About one in five patients with necrotizing fasciitis died,[9] [10] [11] and the mortality rate is even higher when intervention is delayed.[10] [11] Necrotizing fasciitis is a fatal, aggressive, and rapidly progressive disease. It is a clinical diagnosis, and the cornerstone of management of this lethal condition is to reduce systemic toxicity, halt the progression of the infection, and eliminate the causative microorganisms, achieved via urgent hemodynamic resuscitation, broad-spectrum antibiotics and repeat surgical exploration, and wound debridement,[12] [13] followed by skin grafting and complex genital reconstructive surgery.[13] Early and extensive debridement of necrotic and nonviable tissues together with a slim window of healthy adjacent tissue is crucial in ceasing the progression of the devastating infection and reducing mortality.[10] [11] [12] The procedure may be repeated to achieve adequate infection control. A previous study has suggested a mean of 3.5 debridement operations per patient,[14] which is in keeping with our patient who completed surgical debridement thrice.

After multiple wound debridement, our patient was not in good condition with prolonged hospitalization as he was unable to sit up or ambulate. He also developed bacteremia with deep wound infection, despite meticulous efforts to reduce the risk of infection, such as granulation tissue debridement and thorough washing with hydrogen peroxide, povidone–iodine, and copious saline prior to tissue sampling for culture and sensitivity. In view of the patient's condition, we decided to opt for Meek micrograft because it has a better graft resilience toward infection, and a higher true expansion ratio to cover the extensive wound bed, along with minimal donor site morbidity and reduced risk of graft failure.[3] [6] [7] [8] This is as opposed to meshed SSG where there will be a higher graft load, increased risk of graft infection and failure, as well as prolonged hospitalization.[3] [7] [8]

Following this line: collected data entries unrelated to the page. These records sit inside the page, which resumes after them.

Lemma main_keeps w source_folder output_folder edited_word r :
  confined_tool →
  merge_metadata.main w source_folder output_folder edited_word = Ok r →
  ∃ w0, makedirs w output_folder = Ok w0 ∧ keeps w0 r.
Proof.
  intros Htool. unfold merge_metadata.main.
  destruct (negb (exists_ w source_folder)); [done|].
  destruct (makedirs w output_folder) as [w0|] eqn:Hmk; cbn [mbind result_bind]; [|done].
  unfold process_folder.
  destruct (get_sidecars w0 source_folder edited_word) as [sidecars|];
    cbn [mbind result_bind]; [|done].
  intros Hall. exists w0. split; [done|].
  apply (process_all_keeps w0) in Hall; [done|done|].
  unfold keeps. cbn [disk history outputs flat_map].
  split; [apply preserved_refl|]. split; [apply NoDup_nil_2|done].
Qed.

(** *** Counters *)

Lemma link_live_bounds root out media meta r r' :
  link_live root out media meta r = Ok r' →
  success r' = success r ∧ failed r' = failed r
  ∧ (linked_live r ≤ linked_live r' ≤ linked_live r + 1)%nat.
Proof.
  intros [->|[(p & o & w & rc2 & _ & _ & ->)|(p & o & w & _ & ->)]]%link_live_cases;
    cbn [success failed linked_live]; lia.
Qed.

Lemma process_one_bounds root out r u r' :
  process_one root out r u = Ok r' →
  (success r ≤ success r')%nat ∧ (failed r ≤ failed r')%nat
  ∧ (linked_live r ≤ linked_live r')%nat
  ∧ (success r' + failed r' ≤ success r + failed r + 1)%nat
  ∧ (linked_live r' + failed r' ≤ linked_live r + failed r + 1)%nat.
Proof.
  destruct u as [json_path media].
  intros [[_ ->]|(m & out_media & meta & rc & w & _ & Hlink)]%process_one_cases.
  - cbn [success failed linked_live]. lia.
  - apply link_live_bounds in Hlink as (Hs & Hf & Hl).
    cbn [success failed linked_live] in *. destruct (rc =? 0)%Z; lia.
Qed.

Lemma process_all_bounds root out sidecars r r' :
  process_all root out r sidecars = Ok r' →
  (success r' + failed r' ≤ success r + failed r + length sidecars)%nat
  ∧ (linked_live r' + failed r' ≤ linked_live r + failed r + length sidecars)%nat.
Proof.
  revert r. induction sidecars as [|u rest IH]; intros r; simpl.
  { intros [= <-]. lia. }
  destruct (process_one root out r u) as [r1|] eqn:Hone; cbn [mbind result_bind]; [|done].
  intros Hrest%IH. apply process_one_bounds in Hone. lia.
Qed.

(** *** The list of units *)

Lemma foldl_raise {A B} (step : result A → B → result A) e l :
  (∀ x, step (Raise e) x = Raise e) → foldl step (Raise e) l = Raise e.
Proof. intros Hstep. induction l as [|x l IH]; simpl; [done|]. by rewrite Hstep. Qed.

End RunLemmas.

Section UnitLemmas.
Import Props FS aux_functions process_folder.

(** What makes a pair a unit of the run. *)
Lemma get_sidecars_rec_sound depth w folder edited_word pairs json_path media :
  get_sidecars_rec depth w folder edited_word = Ok pairs →
  In (json_path, media) pairs →
  ∃ d name base ext,
    json_path = PosixPath.join d name
    ∧ PosixPath.splitext name = (base, ext)
    ∧ Str.lower ext = ".json"
    ∧ in_list base EXCLUDE_JSON_BASE = false
    ∧ search_media w d base edited_word = Ok media.
Proof.
  revert folder pairs json_path media.
  induction depth as [|depth IH]; intros folder pairs json_path media; [done|].
  cbn [get_sidecars_rec].
  destruct (scandir w folder) as [es|] eqn:Hscan; cbn [mbind result_bind]; [|done].
  apply scandir_Ok in Hscan as (es0 & _ & Hes).
  assert (∀ entry, In entry es → e_path entry = PosixPath.join folder (e_name entry))
    as Hpaths.
  { intros entry Hin. rewrite Hes in Hin.
    by apply in_map_iff in Hin as ([name n] & <- & _). }
  clear Hes es0.
  set (Q := fun jm : string * option string =>
              ∃ d name base ext,
                jm.1 = PosixPath.join d name
                ∧ PosixPath.splitext name = (base, ext)
                ∧ Str.lower ext = ".json"
                ∧ in_list base EXCLUDE_JSON_BASE = false
                ∧ search_media w d base edited_word = Ok jm.2).
  assert (∀ acc, (∀ jm, In jm acc → Q jm) →
            foldl (fun pairs entry =>
                     pairs ← pairs;
                     if e_is_dir entry then
                       more ← get_sidecars_rec depth w (e_path entry) edited_word;
                       Ok (List.app pairs more)
                     else if e_is_file entry then
                       let '(base, ext) := PosixPath.splitext (e_name entry) in
                       if (Str.lower ext =? ".json")
                          && negb (in_list base EXCLUDE_JSON_BASE) then
                         media ← search_media w folder base edited_word;
                         Ok (List.app pairs [(e_path entry, media)])
                       else Ok pairs
                     else Ok pairs) (Ok acc) es = Ok pairs →
            ∀ jm, In jm pairs → Q jm) as Hfold.
  { induction es as [|entry es IHes]; intros acc Hacc.
    { by intros [= <-]. }
    cbn [foldl mbind result_bind].
    assert (∀ e, foldl (fun pairs entry =>
                     pairs ← pairs;
                     if e_is_dir entry then
                       more ← get_sidecars_rec depth w (e_path entry) edited_word;
                       Ok (List.app pairs more)
                     else if e_is_file entry then
                       let '(base, ext) := PosixPath.splitext (e_name entry) in
                       if (Str.lower ext =? ".json")
                          && negb (in_list base EXCLUDE_JSON_BASE) then
                         media ← search_media w folder base edited_word;
                         Ok (List.app pairs [(e_path entry, media)])
                       else Ok pairs
                     else Ok pairs) (Raise e) es ≠ Ok pairs) as Hraise.
    { intros e. by rewrite foldl_raise. }
    specialize (IHes (fun entry Hin => Hpaths entry (or_intror Hin))).
    destruct (e_is_dir entry).
    - destruct (get_sidecars_rec depth w (e_path entry) edited_word) as [more|] eqn:Hmore;
        cbn [mbind result_bind]; [|by intros ?%Hraise].
      apply IHes. intros [j m] [Hin|Hin]%in_app_or; [by apply Hacc|].
      exact (IH _ _ j m Hmore Hin).
    - destruct (e_is_file entry); [|by apply IHes].
      destruct (PosixPath.splitext (e_name entry)) as [base ext] eqn:Hsplit.
      destruct (Str.lower ext =? ".json") eqn:Hext; cbn [andb]; [|by apply IHes].
      destruct (in_list base EXCLUDE_JSON_BASE) eqn:Hbase; cbn [negb];
        [by apply IHes|].
      destruct (search_media w folder base edited_word) as [m|] eqn:Hsearch;
        cbn [mbind result_bind]; [|by intros ?%Hraise].
      apply IHes. intros jm [Hin|Hin]%in_app_or; [by apply Hacc|].
      destruct Hin as [<-|[]]. exists folder, (e_name entry), base, ext.
      cbn [fst snd]. apply String.eqb_eq in Hext.
      repeat split; [|done..]. apply Hpaths. by left. }
  intros Hpairs Hin. by apply (Hfold [] ltac:(done) Hpairs (json_path, media)).
Qed.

Meshed SSG has a limited true expansion ratio of 1:1.5, which exhibits a significant discrepancy from the theoretical expansion ratio.[3] Even though an expansion ratio of up to 1:6 has been reported with skin meshers, the majority did not reach the claimed expansion when the ratio becomes greater than 1:3 mesher.[15] When it is further expanded to a larger ratio, it leaves significant gaps in between, exposing a larger area of wound bed that may potentially impede reepithelialization or even graft failure, in addition to the higher risk of infection.[8] In contrast, Meek micrograft has a higher true expansion ratio of 1:3 or up to 1:9,[3] without compromising the reepithelialization rate and risk of extensive infection.[8] [16] The high expansion ratio is particularly important in our patient as we were able to reconstruct an extensive area without increasing donor site morbidity.

Infection is a significant complication following skin allograft transplantation, as it often results in graft loss.[17] [18] Meek grafts have been reported to be more resilient toward infection when compared with meshed SSG.[8] [19] This is an unexpected observation seen in our patient, who developed an infection over the graft at the right anterior abdomen. Surprisingly, the infection was contained and did not spread across the entire graft. There was no graft failure necessitating regrafting. A proposed explanation is that the skin autograft islands in Meek technique lack continuity between each other, limiting the progression of infection across the wound bed. This is unlike meshed SSG, which often results in the loss of the whole graft, as infection could creep under the entire graft causing loss of contact.[8] Our patient was treated successfully with topical antibiotics and regular wound dressing without regrafting. This is consistent with a study by Medina et al, where the Meek skin grafts survived and resumed the reepithelialization process in patients with graft infection treated with topical management and systemic antibiotic therapies.[19]

As for penile reconstruction, we decided to use the mesh graft instead of the unfenestrated sheet graft to allow better drainage of hematomas or seromas.[20] A randomized trial has shown a lower percentage of graft loss due to hematoma formation in meshed grafts as compared with sheet grafts.[20] Even though the graft was meshed, we did not expand the graft to reduce contracture. There was minimal contracture seen in our patient postreconstruction, as we prevented it early with meticulous technique, in which preemptive scar massage and pressure garment were applied over the grafted and donor site.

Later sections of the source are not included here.